TLS Certificate for Configuration Snapshot Service
The configuration snapshot service was changed to require a new environment property CONFIG_SERVICE_TLS_CACERT. This property defines a X509 certificate bundle, which can be used to verify connections to the configuration snapshot service. If this property is missing, then the configuration snapshot is not retrieved from the configured HTTPS URL and the container does not bootstrap. For more information, see the help documentation for the applicable container:
Container Infrastructure
The convenience OpenLDAP container that is shipped with prior releases is no longer updated or maintained. The container deployment of IBM Security Verify Directory can be used as a comparable alternative.

Advanced Access Control (AAC)

Authentication policy kickoff method
The default value for the advanced configuration entry sps.authService.policyKickoffMethod was changed from query to path. This entry controls the format of the URL that is used to invoke an authentication policy. Changing this entry to path allows administrators to set or use ACLs, POPs or CBA policy to prevent access to certain Authentication policies where necessary.

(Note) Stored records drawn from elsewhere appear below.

(** ** [moderate] *)

(** Between a change of a room and the policy update that follows it, only the
    file of that room may be out of date. *)
Definition policies_but (rid : string) (R : odict string Room) (sm : SessionManager) (P : option (gmap string pyval)) : Prop :=
  match P with
  | None => True
  | Some files => policies_ok R sm (Some (delete (_policy_path rid) files))
  end.

Record inv_but (rid : string) (c : CallService) : Prop := {
  but_rooms : rooms_ok (_rooms c);
  but_bindings : bindings_ok (_rooms c) (_session_rooms c) (sessions c);
  but_policies : policies_but rid (_rooms c) (sessions c) (policies c);
  but_timers : timers_ok (_rooms c) (timers c) (next_timer c);
  but_ids : ids_unique (sessions c);
  but_ready : sm_ready (sessions c);
  but_io : no_open (io c)
}.

Lemma inv_weaken rid c : call_inv c -> inv_but rid c.
Proof.
  intros []. split; auto. unfold policies_but. destruct (policies c) as [files|]; [|done].
  intros f doc [_ Hf]%lookup_delete_Some. by apply inv_policies0.
Qed.

Lemma inv_but_update rid c room f :
  inv_but rid c -> room_at rid c = Some room -> room_ok rid (f room) -> members (f room) = members room ->
  expiry_timer (f room) = expiry_timer room -> screen_timer (f room) = screen_timer room ->
  screen_id (f room) = screen_id room -> screen_expires_at (f room) = screen_expires_at room ->
  inv_but rid (set__rooms (od_set rid (f room) (_rooms c)) c).
Proof.
  intros [] Hr Hok Hm H1 H2 H3 H4. split; cbn; auto.
  - apply rooms_ok_set; eauto.
  - eapply bindings_keep; eauto.
  - unfold policies_but in *. destruct (policies c) as [files|]; [|done].
    eapply (policies_change _ _ _ _ _ rid but_policies0); [apply get_set_other|done|].
    intros doc. by rewrite lookup_delete_eq.
  - eapply timers_keep; eauto.
Qed.

Lemma write_restores rid room c :
  inv_but rid c -> room_at rid c = Some room ->
  call_inv (fst (_write_policy rid c)) /\
  (forall c' x, _write_policy rid c = (c', x) -> _rooms c' = _rooms c).
Proof.
  intros [HR HB HP HT HU HS HI] Hr. destruct (write_policy_spec rid room c Hr HI) as (P & l & x & E & Hl & Hw).
  rewrite E. split; [|by intros ? ? [= <- _]]. split; cbn; auto.
  assert (room_ok rid room) as Hok by by apply (ok_each _ HR).
  destruct (policies c) as [files|] eqn:EP; [|by destruct Hw as [-> _]].
  unfold written in Hw. rewrite (ok_id _ _ Hok) in Hw.
  assert (policies_ok (_rooms c) (sessions c) (Some (delete (_policy_path rid) files))) as HP' by exact HP.
  destruct Hw as [[-> _]|[-> _]]; [|done]. rewrite <- insert_delete_eq.
  eapply (policies_change _ _ _ _ _ rid HP'); [done| |].
  - intros f Hf. by rewrite lookup_insert_ne.
  - intros doc. rewrite lookup_insert_eq. intros [= <-]. eauto.
Qed.

Lemma room_ok_muted rid room X : room_ok rid room -> (size X <= 256)%nat -> room_ok rid (set_muted X room).
Proof. intros [] H. by split. Qed.

Lemma room_ok_blocked rid room B :
  room_ok rid room -> (size B <= 256)%nat -> (forall p, p ∈ B -> p ∈ blocked room) -> room_ok rid (set_blocked B room).
Proof. intros [] H HB. split; auto. Qed.

Lemma size_add (x : string) (X : gset string) :
  (size X <= 256)%nat -> (256 <=? size X)%nat && negb (bool_decide (x ∈ X)) = false -> (size ({[x]} ∪ X) <= 256)%nat.
Proof.
  intros Hs Hc. destruct (decide (x ∈ X)) as [Hin|Hni].
  - replace ({[x]} ∪ X) with X by set_solver. done.
  - rewrite bool_decide_eq_false_2, andb_true_r in Hc by done. apply Nat.leb_gt in Hc.
    rewrite size_union by set_solver. rewrite size_singleton. lia.
Qed.

Lemma size_remove (x : string) (X : gset string) : (size X <= 256)%nat -> (size (X ∖ {[x]}) <= 256)%nat.
Proof. intros H. etransitivity; [|exact H]. apply subseteq_size. set_solver. Qed.

(** What [apply_moderation] guarantees. *)
Definition moderated (rid : string) (y : CallService * res (option nat)) : Prop :=
  match snd y with
  | Ok _ => inv_but rid (fst y) /\ is_Some (room_at rid (fst y))
  | Raise _ => call_inv (fst y)
  end.

Lemma moderated_update rid room c f :
  inv_but rid c -> room_at rid c = Some room -> room_ok rid (f room) -> members (f room) = members room ->
  expiry_timer (f room) = expiry_timer room -> screen_timer (f room) = screen_timer room ->
  screen_id (f room) = screen_id room -> screen_expires_at (f room) = screen_expires_at room ->
  forall v, moderated rid ((update_room rid f ;! ret v) c).
Proof.
  intros Hi Hr H0 H1 H2 H3 H4 H5 v. unfold bind. rewrite (update_room_eq _ _ _ _ Hr).
  unfold moderated, ret. cbn [fst snd]. split; [by apply inv_but_update|]. rewrite room_at_set. eauto.
Qed.
(* ===== verification/CallSpec.v ===== *)
(** * The contract of the call service

    An abstract state machine of call membership: who hosts a room, who is
    present, who was removed, and a version that grows with every change.  Its
    transitions say who may cause them: only the user in question enters or
    leaves, only the host removes, readmits or mutes, only the host or the
    clock closes a room, nobody on the removed list enters.  The handlers of
    [call/service.py] refine it: each run of a handler is one transition (or
    none) of the contract, on every path, failed policy writes included. *)

From stdpp Require Import prelude strings list gmap sorting.
From Stdlib Require Import ZArith Lia.
From S2P Require Import Prelude PyDict PyBytes Base64 Sha256 PyValue Json JsonFacts Database Sessions SessionFacts Call CallInvariant CallPreserve.

Module CallSpec.
Import Call CallInv CallPreserve.

(** ** The abstract machine *)

Record SpecRoom := { host : string; present : gset string; banned : gset string; version : Z }.
Abbreviation spec_state := (gmap string SpecRoom).
Inductive actor := User (u : string) | Clock.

This change has the following impacts:
- The default value is only set for new installations and does not affect an upgrade from a previous version.
- A new macro is available for Infomap authenticators @KICKOFF_METHOD@ that can be used to determine dynamic URLs.
- Template files and example mapping rules available in the access_control section of the File Downloads LMI page are updated to use the new default value. Consider this updating when you upgrade from a previous version and apply any new mapping rules or template files.
For more information, see Common advanced configuration properties.
Relying Party FIDO Metadata Service
A relying party now checks for expired metadata and, if required, makes updates in a stand-alone asynchronous thread. A separate thread is created for each configured relying party that includes at least one metadata service. Each thread sleeps for a configurable time and wakes to check the expiration status of the metadata received from a metadata service. If expired, it attempts to update the metadata and returns to the sleep state. This change means that the retry interval that is set for each configured metadata service no longer exists. For more information, see ../../config/concept/con_mng_metadata_svc.dita and FIDO2 Configuration.
Audit Configuration
Auditing for individual components can now be enabled or disabled rather than a single global enablement for all components. This change adds a new extended data element to each logged audit event. The eventGroup element references the audit component group that created the event. Auditing for the referenced audit component group can be enabled or disabled in the audit configuration. For more information, see Configuring auditing on the appliance.
Passkey Rebrand
Several template pages were changed to use the term "passkey" instead of "FIDO" or "FIDO2". The updated pages are included in the following scenarios:
- FIDO2 WebAuthn Authenticator mechanism
- FIDO2 WebAuthn Registration mechanism
- QR Code Authenticator mechanism
- Identifier First Authentication Scenario policy
- FIDO2 Platform Authenticator Inline Registration Scenario policy
- Second Factor Decision policy
- Device selection page

Federation

RSA1_5 is not longer a supported Key Agreement Algorithm for JWT encryption.
RSA1_5 is no longer supported as a Key Agreement Algorithm for id_token encryption and JWT encryption via STS chain .

Username token STS module with Include the digest of the password value is not supported.
Username token module in Issue mode does not support Include the digest of the password value.